» **What is needed**: Of the entries below, return exactly those lines that fall between the one containing "cbn [negb orb] in H. rewrite H." and the one containing "webhookToken. rewrite Hurl.", the two end lines included.

» **Input records**:
"""

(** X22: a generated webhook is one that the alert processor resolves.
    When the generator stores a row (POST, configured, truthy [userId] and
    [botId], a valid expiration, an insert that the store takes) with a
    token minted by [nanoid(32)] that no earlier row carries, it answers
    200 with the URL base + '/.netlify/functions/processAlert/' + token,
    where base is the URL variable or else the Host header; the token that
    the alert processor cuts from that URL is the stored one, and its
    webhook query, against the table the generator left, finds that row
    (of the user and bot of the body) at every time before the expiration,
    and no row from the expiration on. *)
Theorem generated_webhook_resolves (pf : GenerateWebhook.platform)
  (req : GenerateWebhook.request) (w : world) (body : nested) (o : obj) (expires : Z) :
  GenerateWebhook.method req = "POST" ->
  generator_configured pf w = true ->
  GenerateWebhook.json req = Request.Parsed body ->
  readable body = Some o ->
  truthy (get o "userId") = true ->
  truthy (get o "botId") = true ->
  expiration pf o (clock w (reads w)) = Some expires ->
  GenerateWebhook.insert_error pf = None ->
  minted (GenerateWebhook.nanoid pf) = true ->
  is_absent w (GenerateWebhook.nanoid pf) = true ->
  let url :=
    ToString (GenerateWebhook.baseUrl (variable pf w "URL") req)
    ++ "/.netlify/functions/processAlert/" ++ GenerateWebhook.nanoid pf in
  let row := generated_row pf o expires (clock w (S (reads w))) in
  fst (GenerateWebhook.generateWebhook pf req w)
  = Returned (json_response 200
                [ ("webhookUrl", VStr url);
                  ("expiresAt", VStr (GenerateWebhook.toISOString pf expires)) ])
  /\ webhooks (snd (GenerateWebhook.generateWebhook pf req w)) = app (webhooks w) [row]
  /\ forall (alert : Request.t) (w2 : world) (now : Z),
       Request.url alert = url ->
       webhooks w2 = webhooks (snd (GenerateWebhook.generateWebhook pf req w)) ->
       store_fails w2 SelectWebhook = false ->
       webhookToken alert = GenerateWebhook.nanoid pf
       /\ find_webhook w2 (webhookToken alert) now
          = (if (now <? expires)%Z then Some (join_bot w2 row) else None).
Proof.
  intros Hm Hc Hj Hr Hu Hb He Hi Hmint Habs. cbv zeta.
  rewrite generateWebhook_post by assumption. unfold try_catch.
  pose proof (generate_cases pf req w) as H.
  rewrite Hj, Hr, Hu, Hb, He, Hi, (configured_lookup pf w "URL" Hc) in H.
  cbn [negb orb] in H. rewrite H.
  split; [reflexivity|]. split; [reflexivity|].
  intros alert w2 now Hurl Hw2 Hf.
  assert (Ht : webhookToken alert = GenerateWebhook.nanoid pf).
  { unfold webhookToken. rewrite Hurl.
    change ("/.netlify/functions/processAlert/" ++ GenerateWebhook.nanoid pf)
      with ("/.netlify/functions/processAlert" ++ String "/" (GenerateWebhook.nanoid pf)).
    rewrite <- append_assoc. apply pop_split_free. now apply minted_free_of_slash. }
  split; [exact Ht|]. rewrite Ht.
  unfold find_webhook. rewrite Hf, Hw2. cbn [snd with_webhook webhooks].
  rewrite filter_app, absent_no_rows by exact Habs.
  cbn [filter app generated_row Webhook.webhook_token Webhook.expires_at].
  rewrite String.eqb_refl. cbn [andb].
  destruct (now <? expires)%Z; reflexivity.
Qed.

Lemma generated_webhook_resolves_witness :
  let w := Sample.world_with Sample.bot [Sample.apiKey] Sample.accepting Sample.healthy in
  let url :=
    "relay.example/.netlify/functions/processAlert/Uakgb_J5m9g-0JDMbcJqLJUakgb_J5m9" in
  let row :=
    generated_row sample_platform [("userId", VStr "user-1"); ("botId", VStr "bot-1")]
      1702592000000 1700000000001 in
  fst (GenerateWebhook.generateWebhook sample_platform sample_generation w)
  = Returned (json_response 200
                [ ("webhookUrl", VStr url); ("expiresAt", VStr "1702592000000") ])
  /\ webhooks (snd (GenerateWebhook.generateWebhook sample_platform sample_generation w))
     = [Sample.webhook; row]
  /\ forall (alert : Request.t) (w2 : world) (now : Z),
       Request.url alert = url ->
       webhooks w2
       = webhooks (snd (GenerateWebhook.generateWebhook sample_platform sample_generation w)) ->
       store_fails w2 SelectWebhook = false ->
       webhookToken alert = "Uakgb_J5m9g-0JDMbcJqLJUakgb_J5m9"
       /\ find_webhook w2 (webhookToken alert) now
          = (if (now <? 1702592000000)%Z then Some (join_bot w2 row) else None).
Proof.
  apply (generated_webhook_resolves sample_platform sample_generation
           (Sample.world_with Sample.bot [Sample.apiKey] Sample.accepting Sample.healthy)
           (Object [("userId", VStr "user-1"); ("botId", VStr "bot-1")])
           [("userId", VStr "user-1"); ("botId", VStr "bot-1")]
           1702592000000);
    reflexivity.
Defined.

"""

» **Response to this task**:
  cbn [negb orb] in H. rewrite H.
  split; [reflexivity|]. split; [reflexivity|].
  intros alert w2 now Hurl Hw2 Hf.
  assert (Ht : webhookToken alert = GenerateWebhook.nanoid pf).
  { unfold webhookToken. rewrite Hurl.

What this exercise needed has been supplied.